April 28 (Bloomberg) -- Russia will consider scaling back export duties for Caspian Sea oil, Prime Minister Vladimir Putin said today after OAO Lukoil pumped the country’s first crude from the region.
“Oil men have raised the question of reducing export duties and we will think about that,” Putin said during a ceremony to mark the start of commercial output at the Korchagin field. “In any case, projects of this sort we will support.”
Lukoil Chief Executive Officer Vagit Alekperov has joined other energy company heads in calling for tax breaks in Russia’s new oil regions. Producers have said extending existing tax rules to areas such as eastern Siberia and the Caspian Sea, where investment costs can be higher than at older, established fields, may delay development.
The Finance Ministry has urged the government to maintain taxes to narrow a budget deficit that may widen to 7.2 percent of gross domestic product this year from 5.9 percent in 2009, after the economy’s worst contraction on record. Eastern Siberian oil export tax breaks alone may cost the budget $4 billion this year, according to the ministry’s estimates.
Operators in the Caspian Sea are already exempt from mineral extraction taxes for as long as 12 years, or until total output reaches 10 million tons of oil.
Alekperov told Kommersant in September that Lukoil wanted tax breaks in the Caspian Sea and eastern Siberia for as long as 15 years, allowing producers to reap a return on investment. The company plans to pump 16 million metric tons of oil a year, or 320,000 barrels a day, in the north Caspian and 13 billion cubic meters of gas a year by 2020, Alekperov said in August.
Lukoil, Russia’s largest non-state oil company, began commercial output at Korchagin after spending more than 40 billion rubles ($1.4 billion) to bring the field on stream, Alekperov said today. Alekperov and Putin were among attendees to smear their faces with the first oil from the deposit, whose recoverable reserves are estimated at 28.8 million tons of crude and 63.3 billion cubic meters of gas, government data show.
Lukoil is looking to offshore developments in the Russian part of the Caspian Sea as West Siberian fields mature and go into decline. The Moscow-based company is targeting peak annual output from Korchagin of 2.5 million metric tons, or 50,000 barrels a day, and 1 billion cubic meters of natural gas.

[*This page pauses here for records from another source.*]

(* ===== verification/Delivery.v ===== *)
(** What the worker does to the sink, and a whole run over a FileSink.

    [sink_tracked] carries any relation between the state of the sink and the
    history of what it answered through a run of the worker beside any schedule,
    from the three calls of the Sink interface alone. With FileSink behind that
    interface this gives the end-to-end statement: the file contains what the
    worker was told it contains. *)
From S2P Require Import Prelude Types Serializer Validator Queue Ids Session SqlText Sqlite Store StoreSpec StoreIface Pipeline Admission Worker Tokens Paths Stdio FileSink FileSinkSpec FileSinkLog Client AdmissionSpec Invariant WorkerSpec WorkerRun Guarantees.

Local Open Scope Z_scope.
Local Open Scope pt_scope.

(** * Following the sink through a run *)

(** The status [safe_write] makes of what the sink does. *)
Definition answer_of (r : library_call Status) : Status :=
  match r with
  | Value st => st
  | StdException what => mkStatus SinkError ("sink threw: " +:+ what)
  | OtherException => mkStatus SinkError "sink threw an unknown exception"
  end.

(** Walks through a computation, down to the calls the hints know. *)
Ltac calmly :=
  repeat (intros; match goal with
  | |- preserves _ (mthen _ _) => apply preserves_then
  | |- preserves _ (if ?b then _ else _) => destruct b
  | |- preserves _ (match ?x with _ => _ end) => destruct x
  | |- preserves _ (let '_ := ?x in _) => destruct x
  | |- preserves _ _ => solve [auto with calm]
  end).

Create HintDb calm.

Section Tracking.
Context {S K : Type} `{!StoreOps S} `{!SinkOps K}.
Context (dump : json -> library_call string).
#[local] Abbreviation Sy := (Sys S K).

(** A relation between the sink and its history that the calls keep. *)
Context (J : K -> list (EventBatch * Status) -> Prop).
Context (Jwrite : forall batch k w, J k w ->
  let '(r, k') := sink_write batch k in J k' (w ++ [(batch, answer_of r)])).
Context (Jflush : forall k w, J k w -> J (snd (sink_flush k)) w).
Context (Jcancel : forall k w, J k w -> J (snd (sink_request_cancel k)) w).

Definition tracked (s : Sy) : Prop := J (sink (pipe s)) (written s).

(** An update of anything else. *)
Lemma calm_put f :
  (forall s : Sy, sink (pipe (f s)) = sink (pipe s) /\ written (f s) = written s) -> preserves tracked (mput f).
Proof using. intros Hf s Hs. unfold tracked, mput. simpl. destruct (Hf s) as [-> ->]. exact Hs. Qed.

Lemma calm_fun {A} (m : M Sy A) :
  (forall s, sink (pipe (snd (m s))) = sink (pipe s) /\ written (snd (m s)) = written s) -> preserves tracked m.
Proof using. intros Hf s Hs. unfold tracked. destruct (Hf s) as [-> ->]. exact Hs. Qed.

Lemma calm_with_store {A} (m : M S A) : preserves tracked (with_store m).
Proof using. apply calm_fun. intros s. unfold with_store. by destruct (m _). Qed.

Lemma calm_with_queue {A} (f : EventQueue -> A * EventQueue) : preserves tracked (with_queue f).
Proof using. apply calm_fun. intros s. unfold with_queue. by destruct (f _). Qed.

#[local] Hint Resolve preserves_return preserves_get @calm_with_store @calm_with_queue : calm.
#[local] Hint Extern 5 (preserves _ (mput _)) =>
  apply calm_put; intros ?; unfold on_pipe, on_core, on_impl; simpl; repeat case_match; done : calm.

Lemma calm_log l t : preserves tracked (log l t).
Proof using. unfold log. calmly. Qed.

Lemma calm_report_error e : preserves tracked (report_error e).
Proof using. unfold report_error. calmly. Qed.

Lemma calm_upd_stats f : preserves tracked (upd_stats f).
Proof using. unfold upd_stats. calmly. Qed.

Lemma calm_release n : preserves tracked (release_outstanding n).
Proof using. unfold release_outstanding. calmly. Qed.

Lemma calm_read_clock : preserves tracked read_clock.
Proof using. apply calm_fun. intros s. unfold read_clock. repeat case_match; done. Qed.

Lemma calm_take_next : preserves tracked take_next.
Proof using. apply calm_fun. intros s. unfold take_next. by destruct (session_next _). Qed.

Lemma calm_new_id : preserves tracked new_id.
Proof using. apply calm_fun. intros s. unfold new_id. by destruct (uuid4 _). Qed.

Lemma calm_begin p : preserves tracked (begin_session p).
Proof using.
  unfold begin_session. apply preserves_then; [apply calm_read_clock|]. intros now. apply calm_fun. intros s.
  by destruct (session_begin _ _ _ _) as [[? ?] ?].
Qed.

#[local] Hint Resolve calm_log calm_report_error calm_upd_stats calm_release calm_read_clock calm_take_next calm_new_id calm_begin : calm.

Lemma calm_terminal : preserves tracked terminal_locked.
Proof using. unfold terminal_locked. calmly. Qed.

#[local] Hint Resolve calm_terminal : calm.

Lemma calm_admit name props : preserves tracked (admit_locked name props).
Proof using. unfold admit_locked, next_ordinal, add_outstanding, push, upd_session. calmly. Qed.

#[local] Hint Resolve calm_admit : calm.

Lemma calm_start p : preserves tracked (start_session_locked p).
Proof using. unfold start_session_locked, reserve_locked, end_session_locked, upd_session. calmly. Qed.

Lemma calm_end : preserves tracked end_session_section.
Proof using. unfold end_session_section, end_session_locked, upd_session. calmly. Qed.

Lemma calm_consent_step : preserves tracked consent_step.
Proof using.
  unfold consent_step, bump_consent_generation, give_back, upd_session, forget_errors, purge_mark, purge_delete, purge_finish, grant_section, set_consent_state, reset_outstanding, goto. calmly.
Qed.

Lemma calm_consent_enter c : preserves tracked (consent_enter c).
Proof using.
  unfold consent_enter, set_consent_state, goto. calmly.
Qed.

Lemma calm_flush : preserves tracked flush_section.
Proof using. unfold flush_section, submit_flush. calmly. Qed.

Lemma calm_drain_section : preserves tracked drain_section.
Proof using. unfold drain_section, submit_flush. calmly. Qed.

Lemma calm_cancel : preserves tracked request_sink_cancel.
Proof using Jcancel.
  unfold request_sink_cancel. calmly. intros s Hs. unfold with_sink, tracked in *. pose proof (Jcancel _ _ Hs) as Hc.
  by destruct (sink_request_cancel (sink (pipe s))).
Qed.

#[local] Hint Resolve calm_start calm_end calm_consent_step calm_consent_enter calm_flush calm_drain_section calm_cancel : calm.

(** ** Other threads *)

Lemma calm_perform a : preserves tracked (perform a).
Proof using Jcancel. destruct a; simpl; unfold admission, track_section, request_stop; calmly. Qed.

Lemma calm_beside a : preserves tracked (perform_beside_store a).
Proof using Jcancel.
  unfold perform_beside_store. apply preserves_then; [calmly|]. intros pc. pose proof (calm_perform a). destruct a; by calmly.
Qed.

Lemma calm_interleave step : (forall a, preserves tracked (step a)) -> preserves tracked (interleave step).
Proof using.
  intros Hstep s Hs. unfold interleave. destruct (schedule s) as [|acts rest]; [exact Hs|].
  assert (preserves tracked (perform_all step acts)) as Hp.
  { induction acts as [|a acts IH]; [apply preserves_return|]. apply preserves_then; [apply Hstep|done]. }
  by apply Hp.
Qed.

Lemma calm_shared {A} (m : M Sy A) : preserves tracked m -> preserves tracked (shared m).
Proof using Jcancel. intros Hm. apply preserves_then; [apply calm_interleave, calm_perform|done]. Qed.

Lemma calm_storing {A} (m : M Sy A) : preserves tracked m -> preserves tracked (storing m).
Proof using Jcancel. intros Hm. apply preserves_then; [apply calm_interleave, calm_beside|done]. Qed.

#[local] Hint Resolve calm_shared calm_storing : calm.

(** ** The worker *)

Lemma calm_write batch : preserves tracked (safe_write batch).
Proof using Jwrite.
  unfold safe_write. apply preserves_then; [calmly|]. intros [|]; simpl; [|calmly].
  intros s Hs. unfold mthen, with_sink, tracked in *.
  pose proof (Jwrite batch _ _ Hs) as Hw. by destruct (sink_write batch (sink (pipe s))) as [r k].
Qed.

Lemma calm_sink_flush : preserves tracked safe_flush_sink.
Proof using Jflush.
  unfold safe_flush_sink. calmly. intros s Hs. unfold with_sink, tracked in *.
  pose proof (Jflush _ _ Hs) as Hf. by destruct (sink_flush (sink (pipe s))).
Qed.

Lemma calm_note_error e : preserves tracked (note_error e).
Proof using. unfold note_error. calmly. Qed.

Lemma calm_take_retry : preserves tracked take_retry.
Proof using. unfold take_retry. calmly. Qed.

Lemma calm_hold batch : preserves tracked (hold_for_retry batch).
Proof using. unfold hold_for_retry. calmly. Qed.

#[local] Hint Resolve calm_write calm_sink_flush calm_note_error calm_take_retry calm_hold : calm.

Lemma calm_purge : preserves tracked purge_store.
Proof using Jcancel. unfold purge_store, reset_outstanding. calmly. Qed.

Lemma calm_pop : preserves tracked pop_batch.
Proof using. unfold pop_batch. calmly. Qed.

Lemma calm_remains b : preserves tracked (work_remains_at_or_below b).
Proof using Jcancel. unfold work_remains_at_or_below. calmly. Qed.

Lemma calm_insert g r : preserves tracked (insert_at_boundary g r).
Proof using Jcancel. unfold insert_at_boundary, get_consent, get_generation. calmly. Qed.

Lemma calm_keep g batch : preserves tracked (keep_loop dump g batch).
Proof using Jcancel. induction batch as [|qe batch IH]; simpl; calmly. Qed.

#[local] Hint Resolve calm_purge calm_pop calm_remains calm_insert calm_keep : calm.

Lemma calm_incoming drained : preserves tracked (process_incoming dump drained).
Proof using Jcancel.
  unfold process_incoming, get_generation, get_consent. calmly.
Qed.

Lemma calm_deliver fuel b : preserves tracked (deliver_loop fuel b).
Proof using Jcancel Jwrite.
  revert b. induction fuel as [|fuel IH]; intros b; simpl; unfold still_consented, get_consent, get_generation; calmly.
Qed.

#[local] Hint Resolve calm_incoming calm_deliver : calm.

Lemma calm_drain n fuel b : preserves tracked (drain_loop dump n fuel b).
Proof using Jcancel Jwrite. induction n as [|n IH]; simpl; unfold deliver_all; calmly. Qed.

#[local] Hint Resolve calm_drain : calm.

Lemma calm_iteration n fuel h : preserves tracked (iteration dump n fuel h).
Proof using Jcancel Jwrite Jflush. unfold iteration, flush_pass, deliver_all. calmly. Qed.

#[local] Hint Resolve calm_iteration : calm.

Lemma calm_run_loop rounds n fuel crash h : preserves tracked (run_loop dump rounds n fuel crash h).
Proof using Jcancel Jwrite Jflush.
  revert crash h. induction rounds as [|rounds IH]; intros crash h; simpl; calmly.
Qed.

(** A run of the worker keeps the relation. *)
Lemma sink_tracked rounds n fuel crash : preserves tracked (run dump rounds n fuel crash).
Proof using Jcancel Jwrite Jflush.
  unfold run, run_epilogue, catch, mark_terminated. apply preserves_then; [apply calm_log|]. intros _.
  apply preserves_then; [apply calm_run_loop|]. calmly.
Qed.

End Tracking.

(** * The FileSink behind the Sink interface *)

Section Behind.
Context (lib : StdioLib) (Hlib : Dependable lib) (base : list Ascii.ascii) (Hbase : complete base).

(** FileSink overrides the three calls. The history of the file, which no call
    reads, starts anew with each of them. *)
Definition file_sink_ops : SinkOps FileSink := {|
  sink_write := fun batch k => let '(r, k') := write lib batch (forget k) in (Value r, k');
  sink_flush := fun k => let '(r, k') := flush_now lib (forget k) in (Value r, k');
  sink_request_cancel := fun k => (Value tt, snd (request_cancel k))
|}.
#[local] Existing Instance file_sink_ops.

After Korchagin, Lukoil will move to the largest oil deposit in the area, the Filanovsky field, where output is slated for 2014 and may peak at 210,000 barrels a day, according to the company’s Web site. That’s equal to about 2 percent of Russia’s current output.
Lukoil will spend $6.7 billion on the Korchagin and Filanovsky fields, Deputy Energy Minister Sergei Kudryashov said today, calling Filanovsky the “pearl.” A more “intensive” development plan, targeting about 400 million tons of oil equivalent in recoverable reserves from both fields and other deposits in the region, may require $27 billion in investment, he said.
Russia plans a gas-refining complex near the Caspian Sea, with a capacity of 5 billion to 6 billion cubic meters a year, and a petrochemicals plant in the region, Kudryashov said.